----- Data in this exercise

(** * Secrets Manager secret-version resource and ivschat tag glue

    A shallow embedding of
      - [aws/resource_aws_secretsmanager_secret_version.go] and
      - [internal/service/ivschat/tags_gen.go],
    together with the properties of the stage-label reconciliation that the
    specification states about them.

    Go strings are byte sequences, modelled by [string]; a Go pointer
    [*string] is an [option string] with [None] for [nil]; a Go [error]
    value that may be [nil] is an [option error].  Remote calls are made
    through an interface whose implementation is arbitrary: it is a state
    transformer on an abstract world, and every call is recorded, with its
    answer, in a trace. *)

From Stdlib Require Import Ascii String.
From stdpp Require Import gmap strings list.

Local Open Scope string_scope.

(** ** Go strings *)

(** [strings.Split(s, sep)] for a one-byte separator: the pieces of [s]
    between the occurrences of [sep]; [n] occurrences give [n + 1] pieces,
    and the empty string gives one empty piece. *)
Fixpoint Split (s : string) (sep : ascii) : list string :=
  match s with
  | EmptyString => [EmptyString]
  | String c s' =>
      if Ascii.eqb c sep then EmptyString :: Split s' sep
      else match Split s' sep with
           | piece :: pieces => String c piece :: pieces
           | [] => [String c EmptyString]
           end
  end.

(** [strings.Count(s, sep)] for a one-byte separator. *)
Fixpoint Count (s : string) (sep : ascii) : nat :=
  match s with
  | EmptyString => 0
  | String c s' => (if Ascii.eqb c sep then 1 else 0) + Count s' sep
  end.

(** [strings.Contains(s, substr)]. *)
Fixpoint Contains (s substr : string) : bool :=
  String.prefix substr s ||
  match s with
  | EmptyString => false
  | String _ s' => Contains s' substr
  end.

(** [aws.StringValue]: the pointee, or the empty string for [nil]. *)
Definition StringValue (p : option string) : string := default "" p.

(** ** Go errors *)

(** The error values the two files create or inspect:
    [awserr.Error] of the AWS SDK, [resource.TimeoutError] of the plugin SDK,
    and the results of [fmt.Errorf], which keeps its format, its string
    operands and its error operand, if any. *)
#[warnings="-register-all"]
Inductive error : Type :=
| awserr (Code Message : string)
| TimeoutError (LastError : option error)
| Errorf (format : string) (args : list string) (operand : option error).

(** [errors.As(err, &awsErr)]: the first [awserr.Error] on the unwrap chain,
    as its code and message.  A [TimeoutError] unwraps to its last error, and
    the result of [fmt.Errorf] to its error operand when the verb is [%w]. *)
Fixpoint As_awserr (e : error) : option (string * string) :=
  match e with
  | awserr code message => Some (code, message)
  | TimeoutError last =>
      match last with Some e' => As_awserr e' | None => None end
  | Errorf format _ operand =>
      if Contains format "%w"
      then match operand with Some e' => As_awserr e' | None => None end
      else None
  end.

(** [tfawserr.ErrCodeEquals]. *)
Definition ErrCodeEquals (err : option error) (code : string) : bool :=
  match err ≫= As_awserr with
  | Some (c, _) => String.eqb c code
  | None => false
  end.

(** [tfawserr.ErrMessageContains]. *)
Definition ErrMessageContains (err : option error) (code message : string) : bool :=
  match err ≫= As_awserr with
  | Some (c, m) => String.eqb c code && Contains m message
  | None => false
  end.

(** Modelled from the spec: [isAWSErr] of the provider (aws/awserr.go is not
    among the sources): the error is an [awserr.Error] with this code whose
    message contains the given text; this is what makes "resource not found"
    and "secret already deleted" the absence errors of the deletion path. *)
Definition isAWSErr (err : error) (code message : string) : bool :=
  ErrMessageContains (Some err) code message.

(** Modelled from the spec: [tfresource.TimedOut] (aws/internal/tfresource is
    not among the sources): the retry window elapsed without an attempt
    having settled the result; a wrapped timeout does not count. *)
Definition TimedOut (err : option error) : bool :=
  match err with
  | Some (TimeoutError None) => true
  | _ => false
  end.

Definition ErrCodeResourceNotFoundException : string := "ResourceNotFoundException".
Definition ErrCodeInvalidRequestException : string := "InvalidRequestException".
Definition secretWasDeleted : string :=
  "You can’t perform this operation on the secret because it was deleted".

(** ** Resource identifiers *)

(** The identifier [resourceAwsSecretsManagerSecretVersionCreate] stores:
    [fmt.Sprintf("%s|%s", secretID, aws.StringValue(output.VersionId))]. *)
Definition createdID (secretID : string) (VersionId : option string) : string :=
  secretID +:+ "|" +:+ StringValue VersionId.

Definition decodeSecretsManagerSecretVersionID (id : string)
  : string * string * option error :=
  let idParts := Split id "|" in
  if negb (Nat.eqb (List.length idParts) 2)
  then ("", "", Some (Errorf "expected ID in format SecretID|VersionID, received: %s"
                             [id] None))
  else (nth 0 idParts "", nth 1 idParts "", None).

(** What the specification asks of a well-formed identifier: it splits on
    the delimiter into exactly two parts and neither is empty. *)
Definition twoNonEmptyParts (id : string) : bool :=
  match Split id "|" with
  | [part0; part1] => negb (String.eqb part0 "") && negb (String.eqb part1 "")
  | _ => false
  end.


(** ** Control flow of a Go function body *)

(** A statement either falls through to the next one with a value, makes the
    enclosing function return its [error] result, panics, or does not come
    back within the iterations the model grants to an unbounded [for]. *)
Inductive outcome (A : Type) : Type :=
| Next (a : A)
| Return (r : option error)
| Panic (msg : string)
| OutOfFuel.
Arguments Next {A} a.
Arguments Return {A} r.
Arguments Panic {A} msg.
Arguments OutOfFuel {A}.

----------

Try it - Please copy each line of the records above in which the word "Fixpoint" can be found.

Task solution -
Fixpoint Split (s : string) (sep : ascii) : list string :=
Fixpoint Count (s : string) (sep : ascii) : nat :=
Fixpoint Contains (s substr : string) : bool :=
Fixpoint As_awserr (e : error) : option (string * string) :=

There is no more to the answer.